Record excerpts —

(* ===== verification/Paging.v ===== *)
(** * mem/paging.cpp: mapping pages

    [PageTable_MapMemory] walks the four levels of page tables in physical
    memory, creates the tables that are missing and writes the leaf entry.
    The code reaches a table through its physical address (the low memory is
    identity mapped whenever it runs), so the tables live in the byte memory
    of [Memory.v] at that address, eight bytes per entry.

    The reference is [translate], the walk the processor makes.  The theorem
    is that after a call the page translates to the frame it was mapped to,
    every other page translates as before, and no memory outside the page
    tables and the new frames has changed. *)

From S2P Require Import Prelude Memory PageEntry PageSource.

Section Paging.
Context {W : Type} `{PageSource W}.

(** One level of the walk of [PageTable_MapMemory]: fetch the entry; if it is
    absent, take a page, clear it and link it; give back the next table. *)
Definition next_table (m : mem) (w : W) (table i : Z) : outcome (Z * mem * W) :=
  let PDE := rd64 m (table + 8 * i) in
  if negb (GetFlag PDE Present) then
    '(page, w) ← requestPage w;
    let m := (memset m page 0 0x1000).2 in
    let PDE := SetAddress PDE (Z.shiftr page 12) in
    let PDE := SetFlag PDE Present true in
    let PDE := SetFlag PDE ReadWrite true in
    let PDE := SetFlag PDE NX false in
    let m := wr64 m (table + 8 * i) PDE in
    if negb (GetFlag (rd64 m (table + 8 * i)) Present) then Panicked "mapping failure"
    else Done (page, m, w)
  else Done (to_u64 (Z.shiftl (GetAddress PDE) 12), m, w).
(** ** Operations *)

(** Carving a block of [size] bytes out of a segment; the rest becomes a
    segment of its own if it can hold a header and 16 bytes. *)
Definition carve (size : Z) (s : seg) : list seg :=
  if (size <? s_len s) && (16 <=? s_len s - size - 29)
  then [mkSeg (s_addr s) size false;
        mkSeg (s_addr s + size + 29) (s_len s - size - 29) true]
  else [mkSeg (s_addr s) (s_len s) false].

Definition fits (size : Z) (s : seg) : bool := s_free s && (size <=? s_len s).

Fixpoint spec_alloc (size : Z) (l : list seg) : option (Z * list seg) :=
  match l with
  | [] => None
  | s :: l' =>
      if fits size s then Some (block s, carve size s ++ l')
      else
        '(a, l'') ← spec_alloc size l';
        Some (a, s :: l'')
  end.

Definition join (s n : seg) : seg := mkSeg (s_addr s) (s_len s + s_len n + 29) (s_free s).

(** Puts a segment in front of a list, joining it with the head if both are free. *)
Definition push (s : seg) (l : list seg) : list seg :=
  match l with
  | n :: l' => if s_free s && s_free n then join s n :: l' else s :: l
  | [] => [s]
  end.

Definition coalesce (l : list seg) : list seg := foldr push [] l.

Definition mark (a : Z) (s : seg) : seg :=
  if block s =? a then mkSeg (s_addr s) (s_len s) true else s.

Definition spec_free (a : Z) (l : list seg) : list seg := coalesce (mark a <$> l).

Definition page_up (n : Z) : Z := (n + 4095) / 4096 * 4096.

==

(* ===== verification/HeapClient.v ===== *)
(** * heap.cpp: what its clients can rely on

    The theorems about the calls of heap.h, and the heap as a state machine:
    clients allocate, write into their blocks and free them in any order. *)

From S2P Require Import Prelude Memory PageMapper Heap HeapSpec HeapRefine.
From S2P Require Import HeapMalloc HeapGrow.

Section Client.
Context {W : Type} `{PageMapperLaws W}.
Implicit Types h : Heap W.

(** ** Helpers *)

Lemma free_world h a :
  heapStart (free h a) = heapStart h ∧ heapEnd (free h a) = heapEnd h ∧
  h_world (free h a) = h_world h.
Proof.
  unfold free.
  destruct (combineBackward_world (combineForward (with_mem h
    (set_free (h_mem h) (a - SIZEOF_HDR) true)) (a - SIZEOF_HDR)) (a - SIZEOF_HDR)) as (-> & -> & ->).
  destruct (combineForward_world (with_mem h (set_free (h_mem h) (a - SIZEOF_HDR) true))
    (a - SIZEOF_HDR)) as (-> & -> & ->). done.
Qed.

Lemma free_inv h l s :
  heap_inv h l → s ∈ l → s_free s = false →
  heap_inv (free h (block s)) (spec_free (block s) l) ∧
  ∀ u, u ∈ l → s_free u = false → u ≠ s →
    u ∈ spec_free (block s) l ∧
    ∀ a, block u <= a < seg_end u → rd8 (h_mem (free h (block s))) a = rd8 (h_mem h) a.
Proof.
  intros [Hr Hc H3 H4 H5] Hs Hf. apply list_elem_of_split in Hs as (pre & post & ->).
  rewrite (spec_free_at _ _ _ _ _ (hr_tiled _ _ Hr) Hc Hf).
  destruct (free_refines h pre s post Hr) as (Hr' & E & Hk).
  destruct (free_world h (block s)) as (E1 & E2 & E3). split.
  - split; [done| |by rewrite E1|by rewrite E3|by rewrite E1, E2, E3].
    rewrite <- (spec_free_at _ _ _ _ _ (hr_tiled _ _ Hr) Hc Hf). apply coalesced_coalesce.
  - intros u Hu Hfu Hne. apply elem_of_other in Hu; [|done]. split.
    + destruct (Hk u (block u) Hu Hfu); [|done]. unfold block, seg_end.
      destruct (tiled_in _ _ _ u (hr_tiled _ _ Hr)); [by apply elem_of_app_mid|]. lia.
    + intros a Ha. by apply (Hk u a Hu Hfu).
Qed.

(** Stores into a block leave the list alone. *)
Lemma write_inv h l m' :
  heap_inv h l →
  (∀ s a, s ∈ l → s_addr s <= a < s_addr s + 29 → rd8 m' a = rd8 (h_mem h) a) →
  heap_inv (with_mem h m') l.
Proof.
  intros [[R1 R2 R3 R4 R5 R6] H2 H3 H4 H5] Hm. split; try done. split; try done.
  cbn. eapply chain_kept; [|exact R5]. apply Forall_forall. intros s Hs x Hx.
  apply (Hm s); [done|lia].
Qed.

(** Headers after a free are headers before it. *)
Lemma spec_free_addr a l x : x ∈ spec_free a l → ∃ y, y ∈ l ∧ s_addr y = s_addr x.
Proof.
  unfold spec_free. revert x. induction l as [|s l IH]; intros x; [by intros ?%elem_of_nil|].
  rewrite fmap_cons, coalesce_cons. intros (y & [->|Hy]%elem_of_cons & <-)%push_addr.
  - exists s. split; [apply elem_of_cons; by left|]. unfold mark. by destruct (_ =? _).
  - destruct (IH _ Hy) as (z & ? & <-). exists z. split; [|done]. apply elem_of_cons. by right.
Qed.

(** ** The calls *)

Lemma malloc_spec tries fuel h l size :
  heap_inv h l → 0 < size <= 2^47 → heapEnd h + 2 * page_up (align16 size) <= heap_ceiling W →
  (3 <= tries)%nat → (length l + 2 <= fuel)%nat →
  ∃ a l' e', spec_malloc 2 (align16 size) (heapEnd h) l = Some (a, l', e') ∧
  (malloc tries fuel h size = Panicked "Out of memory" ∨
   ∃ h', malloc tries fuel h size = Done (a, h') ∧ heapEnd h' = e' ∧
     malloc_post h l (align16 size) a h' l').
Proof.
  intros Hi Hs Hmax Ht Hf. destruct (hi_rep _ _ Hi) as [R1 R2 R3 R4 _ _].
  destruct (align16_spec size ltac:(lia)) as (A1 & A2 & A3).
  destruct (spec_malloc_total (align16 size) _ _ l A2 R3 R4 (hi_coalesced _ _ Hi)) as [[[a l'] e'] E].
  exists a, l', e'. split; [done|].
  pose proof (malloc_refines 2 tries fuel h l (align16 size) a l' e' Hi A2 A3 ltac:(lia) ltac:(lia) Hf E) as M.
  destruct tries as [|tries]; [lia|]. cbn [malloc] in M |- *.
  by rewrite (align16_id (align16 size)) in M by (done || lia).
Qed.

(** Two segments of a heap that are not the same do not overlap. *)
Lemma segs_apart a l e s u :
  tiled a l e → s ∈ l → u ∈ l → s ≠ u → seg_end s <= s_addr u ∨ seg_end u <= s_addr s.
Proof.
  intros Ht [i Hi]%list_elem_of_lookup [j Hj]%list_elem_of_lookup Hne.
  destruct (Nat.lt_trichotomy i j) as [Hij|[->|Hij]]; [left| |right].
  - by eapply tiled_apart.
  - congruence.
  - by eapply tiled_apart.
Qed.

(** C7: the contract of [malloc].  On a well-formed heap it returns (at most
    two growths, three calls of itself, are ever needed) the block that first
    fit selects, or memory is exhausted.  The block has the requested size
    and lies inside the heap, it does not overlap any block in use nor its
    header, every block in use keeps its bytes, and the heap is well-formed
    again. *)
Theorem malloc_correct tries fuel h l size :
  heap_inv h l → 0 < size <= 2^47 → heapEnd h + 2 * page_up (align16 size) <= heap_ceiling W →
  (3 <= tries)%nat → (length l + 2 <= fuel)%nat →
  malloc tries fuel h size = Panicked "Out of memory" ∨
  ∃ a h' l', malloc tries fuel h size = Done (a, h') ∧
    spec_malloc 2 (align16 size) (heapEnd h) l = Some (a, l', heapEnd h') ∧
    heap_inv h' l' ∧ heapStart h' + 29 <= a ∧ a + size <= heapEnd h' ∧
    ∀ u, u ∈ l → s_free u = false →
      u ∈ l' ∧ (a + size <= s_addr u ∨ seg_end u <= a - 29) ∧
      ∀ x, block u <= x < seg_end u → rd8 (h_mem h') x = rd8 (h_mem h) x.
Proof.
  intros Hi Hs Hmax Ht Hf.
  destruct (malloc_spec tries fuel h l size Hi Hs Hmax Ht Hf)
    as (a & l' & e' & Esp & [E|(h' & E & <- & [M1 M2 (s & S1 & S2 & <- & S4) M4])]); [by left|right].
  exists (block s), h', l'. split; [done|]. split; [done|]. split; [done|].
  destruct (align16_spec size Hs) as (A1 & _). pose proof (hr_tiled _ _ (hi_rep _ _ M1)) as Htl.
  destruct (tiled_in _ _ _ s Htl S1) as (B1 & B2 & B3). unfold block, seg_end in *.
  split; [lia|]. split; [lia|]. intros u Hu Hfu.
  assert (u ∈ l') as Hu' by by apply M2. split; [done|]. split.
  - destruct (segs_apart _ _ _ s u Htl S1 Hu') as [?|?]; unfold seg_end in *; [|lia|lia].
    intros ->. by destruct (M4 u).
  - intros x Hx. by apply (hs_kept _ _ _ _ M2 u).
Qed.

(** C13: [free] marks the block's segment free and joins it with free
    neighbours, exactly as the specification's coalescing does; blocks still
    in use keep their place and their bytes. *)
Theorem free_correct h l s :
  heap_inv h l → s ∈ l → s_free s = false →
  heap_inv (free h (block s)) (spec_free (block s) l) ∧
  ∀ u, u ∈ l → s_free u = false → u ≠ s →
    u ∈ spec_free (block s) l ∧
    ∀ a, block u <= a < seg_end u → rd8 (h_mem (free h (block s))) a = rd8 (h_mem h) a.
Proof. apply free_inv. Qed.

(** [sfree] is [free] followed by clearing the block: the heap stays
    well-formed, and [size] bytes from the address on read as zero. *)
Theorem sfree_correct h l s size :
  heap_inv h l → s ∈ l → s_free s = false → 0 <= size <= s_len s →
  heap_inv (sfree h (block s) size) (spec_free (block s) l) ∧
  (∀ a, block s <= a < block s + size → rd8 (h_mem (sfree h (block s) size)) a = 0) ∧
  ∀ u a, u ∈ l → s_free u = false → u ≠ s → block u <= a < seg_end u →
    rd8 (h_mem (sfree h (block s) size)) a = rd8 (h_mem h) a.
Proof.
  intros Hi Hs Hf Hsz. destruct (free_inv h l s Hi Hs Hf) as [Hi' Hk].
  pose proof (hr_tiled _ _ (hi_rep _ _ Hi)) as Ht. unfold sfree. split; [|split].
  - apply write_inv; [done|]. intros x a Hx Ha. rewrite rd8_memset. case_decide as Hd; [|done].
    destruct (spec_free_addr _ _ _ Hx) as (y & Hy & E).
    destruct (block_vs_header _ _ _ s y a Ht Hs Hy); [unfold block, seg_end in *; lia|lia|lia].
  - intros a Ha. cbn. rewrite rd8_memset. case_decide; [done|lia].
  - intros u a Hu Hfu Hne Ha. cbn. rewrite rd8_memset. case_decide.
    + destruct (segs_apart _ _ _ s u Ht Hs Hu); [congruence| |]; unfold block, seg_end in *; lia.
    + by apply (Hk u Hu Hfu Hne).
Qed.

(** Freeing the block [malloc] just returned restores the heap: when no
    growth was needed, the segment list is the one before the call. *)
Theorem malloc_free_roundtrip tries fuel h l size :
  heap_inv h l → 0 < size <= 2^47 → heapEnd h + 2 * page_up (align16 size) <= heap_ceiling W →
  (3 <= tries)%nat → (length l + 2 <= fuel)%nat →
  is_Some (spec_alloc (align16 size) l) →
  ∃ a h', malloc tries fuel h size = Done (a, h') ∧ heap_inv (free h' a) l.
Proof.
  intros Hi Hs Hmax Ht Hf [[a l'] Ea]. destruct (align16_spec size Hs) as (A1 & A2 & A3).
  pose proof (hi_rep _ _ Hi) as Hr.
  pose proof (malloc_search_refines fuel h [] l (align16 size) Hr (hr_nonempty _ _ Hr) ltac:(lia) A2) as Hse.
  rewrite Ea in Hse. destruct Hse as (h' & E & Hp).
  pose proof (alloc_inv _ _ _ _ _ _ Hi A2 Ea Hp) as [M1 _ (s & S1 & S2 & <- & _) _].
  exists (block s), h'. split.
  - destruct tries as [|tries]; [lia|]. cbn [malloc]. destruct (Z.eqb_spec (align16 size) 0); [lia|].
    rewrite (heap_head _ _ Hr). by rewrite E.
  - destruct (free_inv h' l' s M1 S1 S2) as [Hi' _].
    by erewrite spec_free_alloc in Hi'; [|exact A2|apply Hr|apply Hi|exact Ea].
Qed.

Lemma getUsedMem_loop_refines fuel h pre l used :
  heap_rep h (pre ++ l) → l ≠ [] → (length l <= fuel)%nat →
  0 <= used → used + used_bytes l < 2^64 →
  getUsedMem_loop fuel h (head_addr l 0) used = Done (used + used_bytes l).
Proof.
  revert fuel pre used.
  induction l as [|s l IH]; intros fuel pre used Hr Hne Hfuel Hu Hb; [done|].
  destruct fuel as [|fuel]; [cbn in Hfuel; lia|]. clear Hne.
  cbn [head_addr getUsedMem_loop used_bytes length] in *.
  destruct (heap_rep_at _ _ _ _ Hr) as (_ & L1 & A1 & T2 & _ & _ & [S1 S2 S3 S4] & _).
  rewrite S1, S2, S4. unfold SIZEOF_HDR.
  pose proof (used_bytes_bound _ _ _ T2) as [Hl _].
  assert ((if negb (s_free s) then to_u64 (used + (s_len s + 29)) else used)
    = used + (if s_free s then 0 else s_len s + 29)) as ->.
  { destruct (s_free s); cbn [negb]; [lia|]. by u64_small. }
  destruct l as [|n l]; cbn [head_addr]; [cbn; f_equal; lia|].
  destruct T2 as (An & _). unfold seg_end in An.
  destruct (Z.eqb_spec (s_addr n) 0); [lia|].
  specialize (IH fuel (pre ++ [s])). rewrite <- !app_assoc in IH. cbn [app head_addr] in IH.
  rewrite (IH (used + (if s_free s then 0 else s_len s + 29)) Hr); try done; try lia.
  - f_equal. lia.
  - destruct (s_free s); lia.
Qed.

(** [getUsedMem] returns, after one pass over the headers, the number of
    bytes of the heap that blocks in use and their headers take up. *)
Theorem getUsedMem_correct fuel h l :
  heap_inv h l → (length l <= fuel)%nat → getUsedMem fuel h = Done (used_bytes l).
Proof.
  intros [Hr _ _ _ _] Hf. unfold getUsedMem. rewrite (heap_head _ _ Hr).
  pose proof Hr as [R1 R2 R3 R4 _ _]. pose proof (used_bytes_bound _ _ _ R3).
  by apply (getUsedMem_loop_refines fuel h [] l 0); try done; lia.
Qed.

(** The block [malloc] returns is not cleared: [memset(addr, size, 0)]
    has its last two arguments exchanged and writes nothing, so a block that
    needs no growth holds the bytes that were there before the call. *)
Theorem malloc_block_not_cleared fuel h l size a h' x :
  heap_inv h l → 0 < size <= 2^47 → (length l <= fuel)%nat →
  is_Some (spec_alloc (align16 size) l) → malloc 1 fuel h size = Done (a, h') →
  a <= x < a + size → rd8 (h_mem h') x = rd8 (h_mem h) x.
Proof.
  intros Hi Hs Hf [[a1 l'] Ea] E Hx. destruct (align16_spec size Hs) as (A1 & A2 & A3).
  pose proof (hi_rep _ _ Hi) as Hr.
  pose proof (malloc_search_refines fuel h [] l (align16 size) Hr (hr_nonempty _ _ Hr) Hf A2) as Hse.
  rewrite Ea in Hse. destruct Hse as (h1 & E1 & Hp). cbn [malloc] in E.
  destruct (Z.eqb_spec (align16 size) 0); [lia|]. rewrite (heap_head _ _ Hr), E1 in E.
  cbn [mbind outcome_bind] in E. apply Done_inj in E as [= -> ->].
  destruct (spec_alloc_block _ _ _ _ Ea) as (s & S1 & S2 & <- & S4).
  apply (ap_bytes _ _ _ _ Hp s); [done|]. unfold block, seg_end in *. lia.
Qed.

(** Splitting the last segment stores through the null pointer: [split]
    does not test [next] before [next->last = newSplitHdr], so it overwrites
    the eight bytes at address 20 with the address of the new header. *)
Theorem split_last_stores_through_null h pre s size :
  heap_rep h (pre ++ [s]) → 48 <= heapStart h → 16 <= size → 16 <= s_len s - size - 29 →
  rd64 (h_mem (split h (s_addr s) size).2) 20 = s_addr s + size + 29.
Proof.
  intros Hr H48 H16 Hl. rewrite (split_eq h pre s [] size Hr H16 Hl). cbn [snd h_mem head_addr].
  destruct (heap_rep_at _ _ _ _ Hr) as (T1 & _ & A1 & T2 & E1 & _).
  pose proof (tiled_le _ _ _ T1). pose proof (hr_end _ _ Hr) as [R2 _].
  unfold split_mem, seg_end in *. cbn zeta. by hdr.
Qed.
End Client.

Your assignment —
Going back to the entries above, set down exactly the lines that begin at the one with "destruct l as" and end at the one with "Theorem split_last_stores_through_null h", both included, and nothing else.

Task response —
  destruct l as [|n l]; cbn [head_addr]; [cbn; f_equal; lia|].
  destruct T2 as (An & _). unfold seg_end in An.
  destruct (Z.eqb_spec (s_addr n) 0); [lia|].
  specialize (IH fuel (pre ++ [s])). rewrite <- !app_assoc in IH. cbn [app head_addr] in IH.
  rewrite (IH (used + (if s_free s then 0 else s_len s + 29)) Hr); try done; try lia.
  - f_equal. lia.
  - destruct (s_free s); lia.
Qed.

(** [getUsedMem] returns, after one pass over the headers, the number of
    bytes of the heap that blocks in use and their headers take up. *)
Theorem getUsedMem_correct fuel h l :
  heap_inv h l → (length l <= fuel)%nat → getUsedMem fuel h = Done (used_bytes l).
Proof.
  intros [Hr _ _ _ _] Hf. unfold getUsedMem. rewrite (heap_head _ _ Hr).
  pose proof Hr as [R1 R2 R3 R4 _ _]. pose proof (used_bytes_bound _ _ _ R3).
  by apply (getUsedMem_loop_refines fuel h [] l 0); try done; lia.
Qed.

(** The block [malloc] returns is not cleared: [memset(addr, size, 0)]
    has its last two arguments exchanged and writes nothing, so a block that
    needs no growth holds the bytes that were there before the call. *)
Theorem malloc_block_not_cleared fuel h l size a h' x :
  heap_inv h l → 0 < size <= 2^47 → (length l <= fuel)%nat →
  is_Some (spec_alloc (align16 size) l) → malloc 1 fuel h size = Done (a, h') →
  a <= x < a + size → rd8 (h_mem h') x = rd8 (h_mem h) x.
Proof.
  intros Hi Hs Hf [[a1 l'] Ea] E Hx. destruct (align16_spec size Hs) as (A1 & A2 & A3).
  pose proof (hi_rep _ _ Hi) as Hr.
  pose proof (malloc_search_refines fuel h [] l (align16 size) Hr (hr_nonempty _ _ Hr) Hf A2) as Hse.
  rewrite Ea in Hse. destruct Hse as (h1 & E1 & Hp). cbn [malloc] in E.
  destruct (Z.eqb_spec (align16 size) 0); [lia|]. rewrite (heap_head _ _ Hr), E1 in E.
  cbn [mbind outcome_bind] in E. apply Done_inj in E as [= -> ->].
  destruct (spec_alloc_block _ _ _ _ Ea) as (s & S1 & S2 & <- & S4).
  apply (ap_bytes _ _ _ _ Hp s); [done|]. unfold block, seg_end in *. lia.
Qed.

(** Splitting the last segment stores through the null pointer: [split]
    does not test [next] before [next->last = newSplitHdr], so it overwrites
    the eight bytes at address 20 with the address of the new header. *)
Theorem split_last_stores_through_null h pre s size :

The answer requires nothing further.